From the perspective of some of the homeless and some of those who work with them, as reported by the Sacramento News & Review.
While this is a perspective we do not find credible (we agree with Marcos Breton) we are very pleased to see the debate deepening, as the survival of the Parkway, as well as Sacramento’s ability to move people out of homelessness, will only benefit from continued public debate.
An excerpt from the SN&R article.
“This past summer, Sacramento Bee columnist Marcos Breton put Loaves & Fishes in his crosshairs. First, he called out the organization as an enabler of illegal camping along the American River. And then, in a subsequent column, he wrote of Loaves’ “growing negative effect” on Sacramento. This is not to mention insinuating that the nonprofit’s tacit support of campers could someday lead to “screams” by an abducted child stashed away in the parkway.

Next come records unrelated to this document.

(** ** Configuration *)

Record Flags := {
  f_UserAuth : gmap string bool;
  f_Port : Z;
  f_UnixSocket : string;
  f_LogLevel : Z;
  f_CaCert : string;
  f_ServerCert : string;
  f_ServerKey : string;
  f_ConfigTableName : string;
  f_ZmqAddress : string;
  f_ZmqPort : string;
  f_Insecure : bool;
  f_NoTLS : bool;
  f_AllowNoClientCert : bool;
  f_JwtRefInt : Z;
  f_JwtValInt : Z;
  f_GnmiTranslibWrite : bool;
  f_GnmiNativeWrite : bool;
  f_Threshold : Z;
  f_IdleConnDuration : Z;
  f_Vrf : string;
  f_EnableCrl : bool;
  f_CrlExpireDuration : Z;
  f_CaCertLnk : string;
  f_ServerCertLnk : string;
  f_ServerKeyLnk : string;
  f_CertCRLConfig : string;
  f_IntManFile : string;
  f_CertzMetaFile : string;
  f_ImgDirPath : string;
  f_AuthzMetaFile : string;
  f_AuthPolicyEnabled : bool;
  f_AuthzPolicyFile : string
}.

(** [gnmi.Config], as far as [setupFlags] sets it; [UserAuth] is set later. *)
Record GnmiConfig := {
  c_Port : Z;
  c_UnixSocket : string;
  c_EnableTranslibWrite : bool;
  c_EnableNativeWrite : bool;
  c_LogLevel : Z;
  c_Threshold : Z;
  c_IdleConnDuration : Z;
  c_ConfigTableName : string;
  c_Vrf : string;
  c_EnableCrl : bool;
  c_CaCertLnk : string;
  c_CaCertFile : string;
  c_SrvCertLnk : string;
  c_SrvCertFile : string;
  c_SrvKeyLnk : string;
  c_SrvKeyFile : string;
  c_CertCRLConfig : string;
  c_IntManFile : string;
  c_CertzMetaFile : string;
  c_ZmqPort : string;
  c_ImgDir : string;
  c_GetOptions : bool;
  c_AuthzMetaFile : string;
  c_AuthzPolicy : bool;
  c_AuthzPolicyFile : string;
  c_JwtRefreshInt : Z;          (* the variables of the package gnmi *)
  c_JwtValidInt : Z
}.

(** The modes when [client_auth] is not given. *)
Definition defUserAuth (translib_write : bool) : gmap string bool :=
  <["password" := translib_write]> (<["cert" := false]> {["jwt" := translib_write]}).
(* ===== verification/ShowCounters.v ===== *)
(** * SHOW interface counters
      (src/show_client/interface_counters_helper.go, interface_counters_cli.go)

    A snapshot has one row per port, filled from the tables COUNTERS and RATES
    of COUNTERS_DB and the two tables PORT_TABLE.  If the cache that portstat
    keeps when an operator clears the counters is readable, the rows are the
    differences to it; with a period, the differences between two snapshots.

    The structures have over sixty strings each: a row is a map from the Go
    names of the fields, an absent one being the empty string, and what the
    code writes field by field are tables of names.  The rows of a response
    have no JSON tags, so their keys are the names of the fields. *)
From Stdlib Require Import Ascii.
From stdpp Require Import base gmap sets list strings pretty.
From S2P Require Import Prelude GoStrings Gnmi Json DbConfig DbConn VirtualDb VirtualDbFacts DbClient Bypass Show ShowLib.

(** The float64 operations and formats the commands use. *)
Class GoFloat := {
  float64 : Type;
  ParseFloat : string → option float64;
  flit : Z → float64;
  fgt : float64 → float64 → bool;
  fmul : float64 → float64 → float64;
  fdiv : float64 → float64 → float64;
  fround : float64 → Z;
  fmt_f : nat → float64 → string;
  fmt_e : nat → float64 → string
}.

Record FecErrCW := { BinIndex : string; Codewords : string }.

Record Snapshot := {
  sn_fields : gmap string string;
  FecErrCWs : list FecErrCW
}.

Definition fld (s : Snapshot) (f : string) : string := default "" (sn_fields s !! f).

(** A composite literal. *)
Definition struct_of (rows : list (string * string)) : gmap string string := list_to_map rows.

“Loaves & Fishes is the magnet that draws the people destroying the parkway,” Breton wrote, calling the situation “out of control.”
“But area experts who spoke to SN&R—from rangers to parkway nonprofit heads—don’t agree with Breton’s choice of words.
“I don’t think it’s out of control,” Sacramento County Chief Ranger Stan Lumsden says. “Some people say we’re not doing enough, some say it’s too aggressive. I think things are about right in our opinion.”
“Recently, the chief and his four full-time ranger staff began working with the Department of Human Assistance to move what are estimated to be some 200 illegal campers out of the parkway. If they encounter a camper, he or she is cited and moved out. Abandoned encampments are tagged with a 48-hour notice, then cleared. Three citations equals an arrest—but this seldom occurs, Lumsden explains.
“As SN&R reported in January, camping citations shot up 2,000 percent—not a misprint—when Lumsden took over 14 months ago. Since, violent incidents in the parkway have gone down over the past year, and rangers monitor the land near Highway 160, Northgate Boulevard and the 20th Street bridge more aggressively.
“Most agree that this lower region of the parkway near mile zero saw an uptick in illegal camping over the past four years due to budget cuts, not because of Loaves & Fishes’ proximity. Four years ago, there were about 24 rangers covering the parkway.
“And the fact is that there are now two rangers and a maintenance person for the lower region,” says Dianna Poggetto, executive director of the American River Parkway Foundation.
“Poggetto, who worked on homelessness issues before coming to the ARPF, still insists that the parkway was “being destroyed” by campers. But she also affirmed that “steps are being made in a positive direction” to make the parkway a nicer place for its 8 million annual visitors.
“And she agreed that services like those offered at Loaves—ones that “address mental-health needs, health-care needs”—are necessary, or individuals will “just fall back into the cycle.” And possibly end up camping on the river.
“Joan Burke with Loaves & Fishes reminded that those camping on the river typically suffer from severe mental-illness or substance-abuse issues.
“When people camp outside, it’s an act of desperation,” she said. “The crisis is not that the camping is out of control, but that we haven’t found better solutions.”
“Is the answer really blaming Loaves & Fishes?”